Exercise: Using the listing below, set down exactly the lines starting at the line that contains "destruct (a_op i); try discriminate Hr; try" and ending at the line that contains "- by replace ((0x20 * 32 + a_imm i) mod 32)", both included, and no others.

Data extracts:
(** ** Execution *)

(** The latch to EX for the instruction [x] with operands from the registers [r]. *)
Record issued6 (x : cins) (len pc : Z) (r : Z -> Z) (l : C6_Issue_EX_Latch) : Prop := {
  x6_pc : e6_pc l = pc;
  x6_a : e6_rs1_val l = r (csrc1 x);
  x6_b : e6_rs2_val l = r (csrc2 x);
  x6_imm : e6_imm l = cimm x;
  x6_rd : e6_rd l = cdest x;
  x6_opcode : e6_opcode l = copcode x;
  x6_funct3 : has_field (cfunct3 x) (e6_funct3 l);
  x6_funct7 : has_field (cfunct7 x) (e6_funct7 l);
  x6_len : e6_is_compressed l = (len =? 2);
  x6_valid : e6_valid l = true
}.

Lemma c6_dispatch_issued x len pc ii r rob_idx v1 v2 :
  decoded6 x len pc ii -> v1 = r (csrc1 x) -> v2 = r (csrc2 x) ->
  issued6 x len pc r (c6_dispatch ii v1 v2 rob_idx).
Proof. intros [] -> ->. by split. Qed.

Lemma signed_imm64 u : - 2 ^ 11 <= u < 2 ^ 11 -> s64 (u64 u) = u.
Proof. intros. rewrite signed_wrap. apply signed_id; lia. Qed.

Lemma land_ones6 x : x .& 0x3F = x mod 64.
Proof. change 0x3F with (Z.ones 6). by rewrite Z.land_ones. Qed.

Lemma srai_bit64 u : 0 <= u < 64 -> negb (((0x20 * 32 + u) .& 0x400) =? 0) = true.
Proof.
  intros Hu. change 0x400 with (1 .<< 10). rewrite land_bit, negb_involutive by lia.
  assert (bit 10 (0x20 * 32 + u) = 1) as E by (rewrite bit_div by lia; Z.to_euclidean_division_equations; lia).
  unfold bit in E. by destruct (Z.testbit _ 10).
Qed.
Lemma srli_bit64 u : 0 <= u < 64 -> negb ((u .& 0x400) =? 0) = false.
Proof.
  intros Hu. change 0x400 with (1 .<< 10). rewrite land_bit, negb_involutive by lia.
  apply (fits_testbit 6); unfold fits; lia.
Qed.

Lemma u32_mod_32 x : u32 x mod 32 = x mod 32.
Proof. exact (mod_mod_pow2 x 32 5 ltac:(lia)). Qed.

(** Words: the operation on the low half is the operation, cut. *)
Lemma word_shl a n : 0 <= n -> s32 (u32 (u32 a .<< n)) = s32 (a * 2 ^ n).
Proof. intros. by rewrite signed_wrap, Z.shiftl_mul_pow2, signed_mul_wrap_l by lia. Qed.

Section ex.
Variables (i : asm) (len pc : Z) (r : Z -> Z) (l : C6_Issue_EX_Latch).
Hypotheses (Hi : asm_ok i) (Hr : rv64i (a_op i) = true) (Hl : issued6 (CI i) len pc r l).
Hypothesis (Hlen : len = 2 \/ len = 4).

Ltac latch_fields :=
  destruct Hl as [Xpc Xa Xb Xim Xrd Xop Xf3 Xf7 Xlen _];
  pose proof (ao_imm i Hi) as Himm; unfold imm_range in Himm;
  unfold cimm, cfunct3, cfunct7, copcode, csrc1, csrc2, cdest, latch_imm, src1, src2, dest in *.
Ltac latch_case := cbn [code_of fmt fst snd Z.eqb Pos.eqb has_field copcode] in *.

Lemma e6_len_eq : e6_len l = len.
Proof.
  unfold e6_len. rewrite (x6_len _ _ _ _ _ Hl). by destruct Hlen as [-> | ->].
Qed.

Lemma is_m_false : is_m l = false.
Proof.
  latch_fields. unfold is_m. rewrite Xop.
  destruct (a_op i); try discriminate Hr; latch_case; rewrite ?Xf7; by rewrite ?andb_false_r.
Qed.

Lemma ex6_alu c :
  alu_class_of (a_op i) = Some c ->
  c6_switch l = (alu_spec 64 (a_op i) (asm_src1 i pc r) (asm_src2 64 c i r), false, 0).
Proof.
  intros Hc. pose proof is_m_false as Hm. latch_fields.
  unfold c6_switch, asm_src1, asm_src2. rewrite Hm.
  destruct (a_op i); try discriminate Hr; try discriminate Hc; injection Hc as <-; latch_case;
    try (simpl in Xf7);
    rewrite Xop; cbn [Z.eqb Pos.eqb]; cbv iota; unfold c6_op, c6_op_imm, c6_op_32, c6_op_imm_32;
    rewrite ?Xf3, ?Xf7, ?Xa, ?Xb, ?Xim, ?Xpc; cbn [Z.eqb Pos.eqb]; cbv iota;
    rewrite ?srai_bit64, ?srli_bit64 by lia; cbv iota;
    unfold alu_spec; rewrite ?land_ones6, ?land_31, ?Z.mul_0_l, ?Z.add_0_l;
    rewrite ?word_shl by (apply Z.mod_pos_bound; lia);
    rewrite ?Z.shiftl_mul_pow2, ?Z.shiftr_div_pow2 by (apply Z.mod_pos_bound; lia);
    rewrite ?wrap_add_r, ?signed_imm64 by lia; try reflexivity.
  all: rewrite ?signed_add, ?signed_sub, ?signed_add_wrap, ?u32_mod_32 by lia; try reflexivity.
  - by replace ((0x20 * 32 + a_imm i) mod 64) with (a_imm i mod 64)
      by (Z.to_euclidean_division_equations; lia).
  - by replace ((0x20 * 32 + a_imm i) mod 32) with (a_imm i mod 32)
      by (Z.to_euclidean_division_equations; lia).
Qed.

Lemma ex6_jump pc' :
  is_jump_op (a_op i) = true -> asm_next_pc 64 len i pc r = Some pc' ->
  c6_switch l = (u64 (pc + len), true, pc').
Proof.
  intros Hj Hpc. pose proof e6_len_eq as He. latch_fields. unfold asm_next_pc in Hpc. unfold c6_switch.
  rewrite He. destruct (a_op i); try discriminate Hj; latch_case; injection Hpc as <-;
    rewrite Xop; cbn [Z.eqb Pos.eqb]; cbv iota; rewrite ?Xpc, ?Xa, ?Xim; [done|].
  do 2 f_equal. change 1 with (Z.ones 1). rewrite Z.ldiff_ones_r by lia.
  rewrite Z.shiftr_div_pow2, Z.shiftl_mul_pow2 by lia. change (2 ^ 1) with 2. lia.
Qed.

Answer to this problem:
  destruct (a_op i); try discriminate Hr; try discriminate Hc; injection Hc as <-; latch_case;
    try (simpl in Xf7);
    rewrite Xop; cbn [Z.eqb Pos.eqb]; cbv iota; unfold c6_op, c6_op_imm, c6_op_32, c6_op_imm_32;
    rewrite ?Xf3, ?Xf7, ?Xa, ?Xb, ?Xim, ?Xpc; cbn [Z.eqb Pos.eqb]; cbv iota;
    rewrite ?srai_bit64, ?srli_bit64 by lia; cbv iota;
    unfold alu_spec; rewrite ?land_ones6, ?land_31, ?Z.mul_0_l, ?Z.add_0_l;
    rewrite ?word_shl by (apply Z.mod_pos_bound; lia);
    rewrite ?Z.shiftl_mul_pow2, ?Z.shiftr_div_pow2 by (apply Z.mod_pos_bound; lia);
    rewrite ?wrap_add_r, ?signed_imm64 by lia; try reflexivity.
  all: rewrite ?signed_add, ?signed_sub, ?signed_add_wrap, ?u32_mod_32 by lia; try reflexivity.
  - by replace ((0x20 * 32 + a_imm i) mod 64) with (a_imm i mod 64)
      by (Z.to_euclidean_division_equations; lia).
  - by replace ((0x20 * 32 + a_imm i) mod 32) with (a_imm i mod 32)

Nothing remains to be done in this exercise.